1. IR test of Alternator
The insulation resistance and polarization index tests of an electric generator has been regarded as a useful tool in evaluating its windings for buildup of dirt or moisture., deterioration of the insulation, fitness for high potential tests and suitability for further operation. The IR test measures the resistance of the electrical insulation between the copper conductors and the core of the stator or rotor. Ideally the value of this resistance is infinite since the purpose of the insulation is to block current flow between the copper and the core. But in practice, it is not possible. However, the resistance should have a high value to avoid any appreciable leakage current. Lower value of IR indicates that the insulation has been deteriorated. PI is a variation of the IR test. It is the ratio of IR measured after voltage has been applied for 10 minutes (R10) to the IR
measured after one minute (R1), i.e.
PI = R10/R1
Low value of PI indicates that the winding may have been contaminated with oil, dirt etc or absorbed moistures. In the test, a relatively high DC voltage is applied between the copper conductor and the stator or rotor core usually between the winding and ground as the machine core &body is grounded).
2 TEMPERATE SENSOR TEST
Using two way to check the temperature sensors pt100 and thermocouple.Details are given below.
1. HEATER OIL BATH
It is used to calibrate and testing of temperature switches which are used in industry.
TEMPERATURE SWITCH:
The figure shown below is the temperature switch that can sense the temperature of fluid or water or oil have set points and consist of limit switches that can change the contact of switch when desire temperature achieved.
2. Process Calibrator
Temperature measurements with PT 100 elements have proven to be very robust and reliable. These sensors are very rarely replaced due to insufficient calibration results.

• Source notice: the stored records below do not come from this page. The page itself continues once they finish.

(* ===== verification/Scheduler.v ===== *)
(** * Scheduler: the command scheduler of the collector

    Models [collector/src/command_scheduler.cpp].  [Execute] is [ExecuteRun],
    one scheduled run from the database row to its recorded result; the agent's
    gRPC service is a parameter.  [Threads] is the dispatcher thread ([Loop]),
    the worker threads ([WorkerLoop]), [Start] and [Stop] as a step relation
    whose steps are the critical sections of [m_mutex] and the storage calls,
    so every interleaving of the threads is a run. *)
From stdpp Require Import base gmap strings list.
From Stdlib Require Import ZArith Lia.
From S2P Require Import Prelude Proto Json Schedules AgentRegistry.
Import Str.
#[local] Open Scope string_scope.
#[local] Open Scope list_scope.

Definition kWorkerCount : nat := 4.
Definition kTickIntervalMs : Z := 1000.
Definition kCommandDeadlineMs : Z := 10 * 60 * 1000.
Definition kHistoryRetentionMs : Z := 30 * 24 * 3600 * 1000.
Definition kPruneEveryMs : Z := 6 * 3600 * 1000.

Record RunCommandRequest : Type := mkRunCommandRequest {
  rc_agent_id : string;
  rc_command_id : string;
  rc_params : gmap string string;
}.

Module Execute.
Section Execute.
Context {J : Type} `{JsonOps J, JsonText J}.
(** The order in which a protobuf map is traversed. *)
Variable iter : gmap string string -> list (string * string).

(** The members of the stored parameters, stopping at the first exception:
    the [catch (...)] keeps what was set before it. *)
Fixpoint params_of (items : list (string * J)) (m : gmap string string) : gmap string string :=
  match items with
  | [] => m
  | (k, v) :: rest =>
      if jis_string v then
        match jget_string v with
        | Returns s => params_of rest (<[k := s]> m)
        | Throws _ => m
        end
      else params_of rest (<[k := jdump v]> m)
  end.

Definition request_of (sched : CommandSchedule) : RunCommandRequest :=
  mkRunCommandRequest (s_agent_id sched) (s_command_id sched)
    (match jparse (s_params_json sched) with
     | inr params => if jis_object params then params_of (jitems params) ∅ else ∅
     | inl _ => ∅
     end).

Definition fields_object (fields : gmap string string) : J :=
  fold_left (fun j kv => jset (fst kv) (j_of_string (snd kv)) j) (iter fields) jempty_object.
Definition issues_array (issues : list string) : J := jarray (map j_of_string issues).

(** What one execution observes: clock readings, whether each of its two
    storage calls succeeds (one that fails changes nothing), the registry at each of its two
    queries, the channel and the agent's answer. *)
Record env : Type := mkEnv {
  now_start : Z;
  insert_up : bool;
  now_window : Z;
  registry_endpoint : AgentRegistry.state;
  registry_alive : AgentRegistry.state;
  now_alive : Z;
  dials : bool;
  run_command : RunCommandRequest -> Status * CommandResponse;
  now_finish : Z;
  finish_up : bool;
}.

Definition set_result (r : CommandRun) (id finished : Z) (success : bool)
    (error summary fields issues detail : string) : CommandRun :=
  mkRun id (run_schedule_id r) (run_agent_id r) (run_command_id r) (scheduled_unix_ms r)
    (started_unix_ms r) finished success (has_result r) error summary fields issues detail.

(** [record_result]. *)
Definition record_result (e : env) (r : CommandRun) (t : Tables.runs_table) : Tables.runs_table :=
  let summary := if is_empty (run_summary r) then (if run_success r then "ok" else "failed")
                 else run_summary r in
  let r := set_result r (run_id r) (now_finish e) (run_success r) (run_error r) summary
             (fields_json r) (issues_json r) (run_detail r) in
  if finish_up e then Tables.FinishCommandRun r t else t.

Definition started_run (e : env) (sched : CommandSchedule) : CommandRun :=
  mkRun 0 (s_id sched) (s_agent_id sched) (s_command_id sched) (s_next_run_unix_ms sched)
    (now_start e) 0 false false "" "" "" "" "".

(** [ExecuteRun]: the history after the run, and the RPC it sent, if any. *)
Definition ExecuteRun (e : env) (sched : CommandSchedule) (t : Tables.runs_table)
    : Tables.runs_table * option RunCommandRequest :=
  let run := started_run e sched in
  let '(id, t) := if insert_up e then Tables.InsertCommandRun run t else ((-1)%Z, t) in
  if (id <? 0)%Z then (t, None)
  else
    let fail what := set_result run id 0 false what "" "" "" "" in
    if (s_window_end_unix_ms sched <? now_window e)%Z then
      (record_result e (fail "command window ended before the run could start") t, None)
    else
      let endpoint := AgentRegistry.GetDiagnosticEndpoint (registry_endpoint e) (s_agent_id sched) in
      if is_empty endpoint ||
         negb (AgentRegistry.IsAgentAlive (now_alive e) (registry_alive e) (s_agent_id sched) 30000) then
        (record_result e (fail "agent offline or unknown; run skipped") t, None)
      else if negb (dials e) then
        (record_result e (fail ("could not dial agent diagnostic endpoint " +:+ endpoint)) t, None)
      else
        let req := request_of sched in
        let '(status, cresp) := run_command e req in
        match st_code status with
        | OK =>
            let r := set_result run id 0 (c_success cresp) (c_error cresp) (c_summary cresp)
                       (jdump (fields_object (c_fields cresp))) (jdump (issues_array (c_issues cresp)))
                       (c_detail cresp) in
            (record_result e r t, Some req)
        | _ =>
            (record_result e (fail ("agent RPC failed: " +:+ st_message status +:+
               " (diagnostic endpoint " +:+ endpoint +:+ ")")) t, Some req)
        end.

(** *** What a run comes to *)
Inductive verdict : Type :=
  | TooLate
  | Unreachable
  | NotDialled (endpoint : string)
  | RpcFailed (message endpoint : string)
  | Answered (resp : CommandResponse).

Definition judged (e : env) (sched : CommandSchedule) : verdict :=
  let endpoint := AgentRegistry.GetDiagnosticEndpoint (registry_endpoint e) (s_agent_id sched) in
  let alive := AgentRegistry.IsAgentAlive (now_alive e) (registry_alive e) (s_agent_id sched) 30000 in
  if bool_decide (s_window_end_unix_ms sched < now_window e)%Z then TooLate
  else if bool_decide (endpoint = "" \/ alive = false) then Unreachable
  else if dials e then
    let '(status, resp) := run_command e (request_of sched) in
    if bool_decide (st_code status = OK) then Answered resp else RpcFailed (st_message status) endpoint
  else NotDialled endpoint.

(** Whether the agent was called. *)
Definition called (v : verdict) : bool := match v with RpcFailed _ _ | Answered _ => true | _ => false end.
Definition error_of (v : verdict) : string :=
  match v with
  | TooLate => "command window ended before the run could start"
  | Unreachable => "agent offline or unknown; run skipped"
  | NotDialled endpoint => "could not dial agent diagnostic endpoint " +:+ endpoint
  | RpcFailed message endpoint =>
      "agent RPC failed: " +:+ message +:+ " (diagnostic endpoint " +:+ endpoint +:+ ")"
  | Answered resp => c_error resp
  end.

(** The row of a run with this identity while it runs, and when it is over. *)
Definition open_row (id started : Z) (sched : CommandSchedule) : CommandRun :=
  mkRun id (s_id sched) (s_agent_id sched) (s_command_id sched) (s_next_run_unix_ms sched) started
    0 false false "" "" "{}" "[]" "".
Definition or_else (s dflt : string) : string := if decide (s = "") then dflt else s.
Definition closed_row (id started finished : Z) (sched : CommandSchedule) (v : verdict) : CommandRun :=
  let row := mkRun id (s_id sched) (s_agent_id sched) (s_command_id sched) (s_next_run_unix_ms sched) started finished in
  match v with
  | Answered c =>
      row (c_success c) true (c_error c) (or_else (c_summary c) (if c_success c then "ok" else "failed"))
        (or_else (jdump (fields_object (c_fields c))) "{}") (or_else (jdump (issues_array (c_issues c))) "[]")
        (c_detail c)
  | _ => row false true (error_of v) "failed" "{}" "[]" ""
  end.

Lemma is_empty_or_else s d : (if is_empty s then d else s) = or_else s d.
Proof. unfold or_else. by destruct s. Qed.

(** The run's row, however it came to its end. *)
Lemma record_result_rows e sched t run v :
  Tables.serials_fresh t -> run_id run = Tables.next_serial t ->
  Tables.finish_row (set_result run (run_id run) (now_finish e) (run_success run) (run_error run)
      (or_else (run_summary run) (if run_success run then "ok" else "failed"))
      (fields_json run) (issues_json run) (run_detail run))
    (Tables.inserted (started_run e sched) (Tables.next_serial t)) =
    closed_row (Tables.next_serial t) (now_start e) (now_finish e) sched v ->
  Tables.rows (record_result e run (snd (Tables.InsertCommandRun (started_run e sched) t))) =
  Tables.rows t ++ [if finish_up e then closed_row (Tables.next_serial t) (now_start e) (now_finish e) sched v
                    else open_row (Tables.next_serial t) (now_start e) sched].
Proof.
  intros Hf Hid E. unfold record_result. destruct (finish_up e); [|done].
  rewrite Tables.finish_inserted, is_empty_or_else by done. by rewrite E.
Qed.
(** One worker in a call, one at the top with another run in the queue. *)
Definition demo_calling : state := mkState true 1 [0] true [Calling false; Top; Top; Top] CancelAll.
Lemma demo_calling_reached : reached demo_calling.
Proof.
  eapply cancel_reached_step; [|apply own, called]. eapply cancel_reached_step; [|apply dispatched].
  eapply cancel_reached_step; [|apply own, (registers _ _ [] _ 0 [Preparing; Top; Top; Top]); reflexivity].
  eapply cancel_reached_step; [|apply own, (takes _ _ _ 0 [Top; Top; Top; Top]); reflexivity].
  eapply cancel_reached_step; [|apply dispatched]. apply rtc_refl.
Defined.
Lemma Stop_cancels_calls_witness :
  let t := mkState true 1 [0] true [Calling true; Top; Top; Top] JoinLoop in
  step demo_calling t /\ (forall k u, nsteps step k t u -> k <= 15).
Proof.
  cbv zeta. assert (step demo_calling (mkState true 1 [0] true [Calling true; Top; Top; Top] JoinLoop)) as Hs
    by exact (cancels true 1 [0] true [Calling false; Top; Top; Top]).
  split; [exact Hs|].
  destruct (Stop_cancels_calls demo_calling _ demo_calling_reached eq_refl Hs ltac:(discriminate)) as (_ & _ & H).
  apply H. intros E. repeat (apply elem_of_cons in E as [E|E]; [discriminate E|]). by apply elem_of_nil in E.
Defined.

(** A worker that was preparing its call when [Stop] cancelled: [Stop] then
    waits for the agent, up to the deadline of the call. *)
Definition demo_late : state := mkState true 0 [0] false [Calling false; Gone; Gone; Gone] (JoinWorker 0).
Theorem late_call_is_waited_for : reached demo_late /\ forall t, ~ step demo_late t.
Proof.
  split.
  - eapply cancel_reached_step; [|apply own, joins_loop]. eapply cancel_reached_step; [|apply own, loop_exits].
    eapply cancel_reached_step; [|apply own, (leaves _ _ 3 [Calling false; Gone; Gone; Top]); reflexivity].
    eapply cancel_reached_step; [|apply own, (leaves _ _ 2 [Calling false; Gone; Top; Top]); reflexivity].
    eapply cancel_reached_step; [|apply own, (leaves _ _ 1 [Calling false; Top; Top; Top]); reflexivity].
    eapply cancel_reached_step; [|apply own, (registers _ _ [] _ 0 [Preparing; Top; Top; Top]); reflexivity].
    eapply cancel_reached_step; [|apply own, (cancels _ _ [] _ [Preparing; Top; Top; Top])].
    eapply cancel_reached_step; [|apply own, called].
    eapply cancel_reached_step; [|apply own, (takes _ _ _ 0 [Top; Top; Top; Top]); reflexivity].
    eapply cancel_reached_step; [|apply dispatched]. apply rtc_refl.
  - intros t Hs. inversion Hs; subst; try discriminate;
      match goal with H : _ !! ?i = Some _ |- _ => by do 4 (destruct i as [|i]; [discriminate H|]) end.
Qed.
End Cancel.
(* ===== verification/Storage.v ===== *)
(** * Storage: the TimescaleDB client of the collector

    Models [collector/src/storage/timescale_storage.cpp]: connection handling,
    the SQL text of every statement, the decoding of result rows, the error
    reports and the counters.  libpq and the server behind it are third-party:
    the class [Libpq] gives their operations over an abstract world [W]. *)
From stdpp Require Import base gmap strings list.
From Stdlib Require Import ZArith Lia Ascii.
From S2P Require Import Prelude Double Proto Text AlertRule Schedules.
Import Str.
#[local] Open Scope string_scope.
#[local] Open Scope list_scope.

(** The status of a [PGresult]; a null column is [None]. *)
Inductive PGresult : Type :=
  | PGRES_COMMAND_OK (cmd_tuples : string)
  | PGRES_TUPLES_OK (result_rows : list (list (option string)))
  | PGRES_FATAL_ERROR.

Class Libpq (W : Type) : Type := {
  PQconnectdb : string -> W -> W;               (* the new connection *)
  PQstatus : W -> bool;                          (* == CONNECTION_OK *)
  PQexec : string -> W -> PGresult * W;
  PQerrorMessage : W -> string;
  PQescapeLiteral : W -> string -> option string;
}.

(** [PQgetvalue]: the empty string for a null. *)
Definition PQgetvalue (row : list (option string)) (i : nat) : string :=
  match row !! i with Some (Some v) => v | _ => "" end.
Definition PQgetisnull (row : list (option string)) (i : nat) : bool :=
  match row !! i with Some (Some _) => false | _ => true end.
Definition command_ok (r : PGresult) : bool :=
  match r with PGRES_COMMAND_OK _ => true | _ => false end.

Record StorageConfig : Type := mkConfig {
  host : string;
  port : Z;
  dbname : string;
  user : string;
  password : string;
  batch_size : Z;
}.

Record StorageStats : Type := mkStats {
  metrics_written : Z;
  batches_written : Z;
  errors : Z;
  insert_latency_total_ms : Z;
}.

(** *** Decoding of result rows *)
Module Rows.
Definition PgBool (v : string) : bool :=
  match v with String c _ => Ascii.eqb c "t"%char | EmptyString => false end.
Definition PgBoolToJson (v : string) : string := if PgBool v then "true" else "false".

Definition stoll_or_throw (v : string) : outcome Z :=
  match stoll v with Some z => Returns z | None => Throws "stoll" end.

Definition ReadScheduleRow (row : list (option string)) : outcome CommandSchedule :=
  let get := PQgetvalue row in
  let! ws := stoll_or_throw (get 5) in
  let! we := stoll_or_throw (get 6) in
  let! interval := stoll_or_throw (get 7) in
  let! next := stoll_or_throw (get 8) in
  Returns (mkSchedule (get 0) (get 1) (get 2) (get 3)
    (if is_empty (get 4) then "{}" else get 4) ws we interval next (PgBool (get 9))).

Definition ReadRunRow (row : list (option string)) : outcome CommandRun :=
  let get := PQgetvalue row in
  let! id := stoll_or_throw (get 0) in
  let! scheduled := stoll_or_throw (get 4) in
  let! started := stoll_or_throw (get 5) in
  let! finished := (if PQgetisnull row 6 then Returns 0%Z else stoll_or_throw (get 6)) in
  let has := negb (PQgetisnull row 7) in
  Returns (mkRun id (get 1) (get 2) (get 3) scheduled started finished
    (if has then PgBool (get 7) else false) has (get 8) (get 9)
    (if is_empty (get 10) then "{}" else get 10)
    (if is_empty (get 11) then "[]" else get 11) (get 12)).

(** [ReadScheduleRow] of every row of a result, in order. *)
Fixpoint read_all {A} (f : list (option string) -> outcome A) (rows : list (list (option string)))
    : outcome (list A) :=
  match rows with
  | [] => Returns []
  | row :: rest => let! x := f row in let! l := read_all f rest in Returns (x :: l)
  end.

(** How PostgreSQL prints the columns of a row. *)
Definition print_bool (b : bool) : string := if b then "t" else "f".
Definition print_schedule (s : CommandSchedule) : list (option string) :=
  Some <$> [s_id s; s_label s; s_agent_id s; s_command_id s; s_params_json s;
            of_Z (s_window_start_unix_ms s); of_Z (s_window_end_unix_ms s);
            of_Z (s_interval_sec s); of_Z (s_next_run_unix_ms s); print_bool (s_enabled s)].
Definition print_run (r : CommandRun) : list (option string) :=
  [Some (of_Z (run_id r)); Some (run_schedule_id r); Some (run_agent_id r); Some (run_command_id r);
   Some (of_Z (scheduled_unix_ms r)); Some (of_Z (started_unix_ms r));
   if has_result r then Some (of_Z (finished_unix_ms r)) else None;
   if has_result r then Some (print_bool (run_success r)) else None;
   Some (run_error r); Some (run_summary r); Some (fields_json r); Some (issues_json r); Some (run_detail r)].
Definition with_db (f : StorageConfig -> StorageConfig) (o : options) : options :=
  mkOptions (brokers o) (topic o) (group o) (http_addr o) (f (db o)).

(** The flags in the order they are tried, and what each value sets. *)
Definition setters : list (string * (string -> options -> outcome options)) :=
  [("--kafka-brokers", fun v o => Returns (mkOptions v (topic o) (group o) (http_addr o) (db o)));
   ("--topic", fun v o => Returns (mkOptions (brokers o) v (group o) (http_addr o) (db o)));
   ("--group", fun v o => Returns (mkOptions (brokers o) (topic o) v (http_addr o) (db o)));
   ("--http-addr", fun v o => Returns (mkOptions (brokers o) (topic o) (group o) v (db o)));
   ("--db-host", fun v o => Returns (with_db (fun d => mkConfig v (port d) (dbname d) (user d) (password d) (batch_size d)) o));
   ("--db-port", fun v o =>
      match stoi v with
      | Some p => Returns (with_db (fun d => mkConfig (host d) p (dbname d) (user d) (password d) (batch_size d)) o)
      | None => Throws "stoi"
      end);
   ("--db-name", fun v o => Returns (with_db (fun d => mkConfig (host d) (port d) v (user d) (password d) (batch_size d)) o));
   ("--db-user", fun v o => Returns (with_db (fun d => mkConfig (host d) (port d) (dbname d) v (password d) (batch_size d)) o));
   ("--db-password", fun v o => Returns (with_db (fun d => mkConfig (host d) (port d) (dbname d) (user d) v (batch_size d)) o))].

(** The chain of [else if ((v = Opt(...)) != "")]. *)
Fixpoint try_flags (arg : string) (l : list (string * (string -> options -> outcome options)))
    (rest : list string) (o : options) : outcome options * list string :=
  match l with
  | [] => (Returns o, rest)
  | (flag, set) :: l' =>
      let '(v, rest') := Opt arg flag rest in
      if negb (is_empty v) then (set v o, rest') else try_flags arg l' rest' o
  end.
Definition release_version (tag : string) : string :=
  let v := match tag with
           | String c (String _ _) => if Ascii.eqb c "v"%char then sdrop 1 tag else tag
           | _ => tag
           end in
  if is_empty v then "0.1.0" else v.

(** One asset of the release: the number of downloads so far and the disk. *)
Definition mirror_asset (c : ReleaseMirrorConfig) (asset : J) (acc : Z * disk) : outcome (Z * disk) :=
  let '(downloaded, d) := acc in
  let! name := Json.value_string asset "name" "" in
  if is_empty name then Returns acc
  else if negb (bool_decide (name ∈ StableAssetNames)) then Returns acc
  else
    let! url := Json.value_string asset "browser_download_url" "" in
    if is_empty url then Returns acc
    else if is_empty (installer_dir c) || negb (is_directory d (installer_dir c)) then Returns acc
    else
      match DownloadToFile c url (installer_dir c +:+ "/" +:+ name) d with
      | (None, d) => Returns ((downloaded + 1)%Z, d)
      | (Some _, d) => Returns (downloaded, d)
      end.

Fixpoint mirror_assets (c : ReleaseMirrorConfig) (assets : list J) (acc : Z * disk) : outcome (Z * disk) :=
  match assets with
  | [] => Returns acc
  | a :: rest => let! acc := mirror_asset c a acc in mirror_assets c rest acc
  end.

(** The version file is written when its stream opens, that is, when the
    directory exists. *)
Definition write_version (c : ReleaseMirrorConfig) (version : string) (d : disk) : disk :=
  if is_empty (installer_dir c) then d
  else if is_directory d (installer_dir c) && fopen_ok (installer_dir c +:+ "/version.txt") then
    put_file (installer_dir c +:+ "/version.txt") (version +:+ chr nl) d
  else d.

Definition api_url (c : ReleaseMirrorConfig) : string :=
  api_base c +:+ "/repos/" +:+ owner c +:+ "/" +:+ repo c +:+ "/releases/latest".

(** [SyncOnce]: the result and the summary.  Conversions of a document with
    members of another type throw out of it. *)
Definition SyncOnce (c : ReleaseMirrorConfig) (d : disk) : outcome (bool * string * disk) :=
  match HttpGet c (api_url c) "application/vnd.github+json" with
  | inl err => Returns (false, "release fetch failed: " +:+ err, d)
  | inr body =>
      match jparse body with
      | inl _ => Returns (false, "release JSON parse failed", d)
      | inr j =>
          let! tag := Json.value_string j "tag_name" "" in
          let version := release_version tag in
          let! assets := Json.value_as Returns j "assets" (jarray []) in
          let! r := mirror_assets c (jelements assets) (0%Z, d) in
          let '(downloaded, d) := r in
          Returns ((0 <? downloaded)%Z,
                   "mirrored " +:+ of_Z downloaded +:+ " installer asset(s) from release " +:+ version,
                   write_version c version d)
      end
  end.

First of all sensor heated by using oil bath, then temperature sensor output check using process calibrator and give signal to PLC.
RESPONSIBILITIES OF INTERNEE
Be Punctual
Be Civilize
Use Good Language with all your seniors and juniors.
Be Ethical in all your Behaviors.
Accept and Obey the all Rule and Regulations of your organization
Before performing any Practical First have sufficient knowledge of it.
First Learn proper use of Tools and Equipment’s.
Call every Tool with it Specific proper name.
During Performing practical put all your concentration on your work.
Wear all Safety equipment in working area e.g. Ear Muffs, helmets,
Glovesetc.
Take care of your safety and Environment safety.
Never go in Restricted Area.
First take permission from your seniors to visit the industry.
SUGESTION AND RECOMMENDATION
1. INCREASE THE EFFICIENCY OF TRANSFORMERS
TO PREVENT YOUR SYSTEM FROM DISSOLVE GASSES THEY SHOULD INCREASE VALUE OF TRANSFORMER.
2. REMOVING MOISTURE IN SUPER-HEATED STEAM
THEY SHOULD MAKE A SAFE DISTANCE BETWEEN PIPES USED FOR SUPER HEATER AND EVAPORATOR IN STEAM DRUM.
3. SAFETY OF INTERNEE
PROVIDE PPS TO INTERNS FOR SAFETY.
PROVIDE SAFETY SHOES TO INTERNS FOR SAFETY.
PROVIDE SAFETY HELMET TO INTERNS FOR SAFETY.
PROVIDE EAR PROTECTOR TO INTERNS FOR SAFETY.
4. TRANSPORT FACILITY
PROVIDE TRANSPORT TO INTERNS.
5. SCHEDULE
PROVIDE INTERNSHIP SCHEDULE.
6. GOOD BEHAVIOR
DO NOT BURN BRIDGES AND BEHAVE GOOD WITH INTERNS.
CONSIDER INTERNS AS STUDENTS.
MAKE POSSIBLE LEARNING FOR INTERNS.
CONCLUSION
On the whole, this internship was a useful experience. I have gained new knowledge and met many new people. I got insight into professional practice. I learned the different facts of working within a company.
The internship was also good to find out what are my strengths and weaknesses. This helped me to define what skills and knowledge I have to improve in the coming time. This internship was definitely beneficial for me.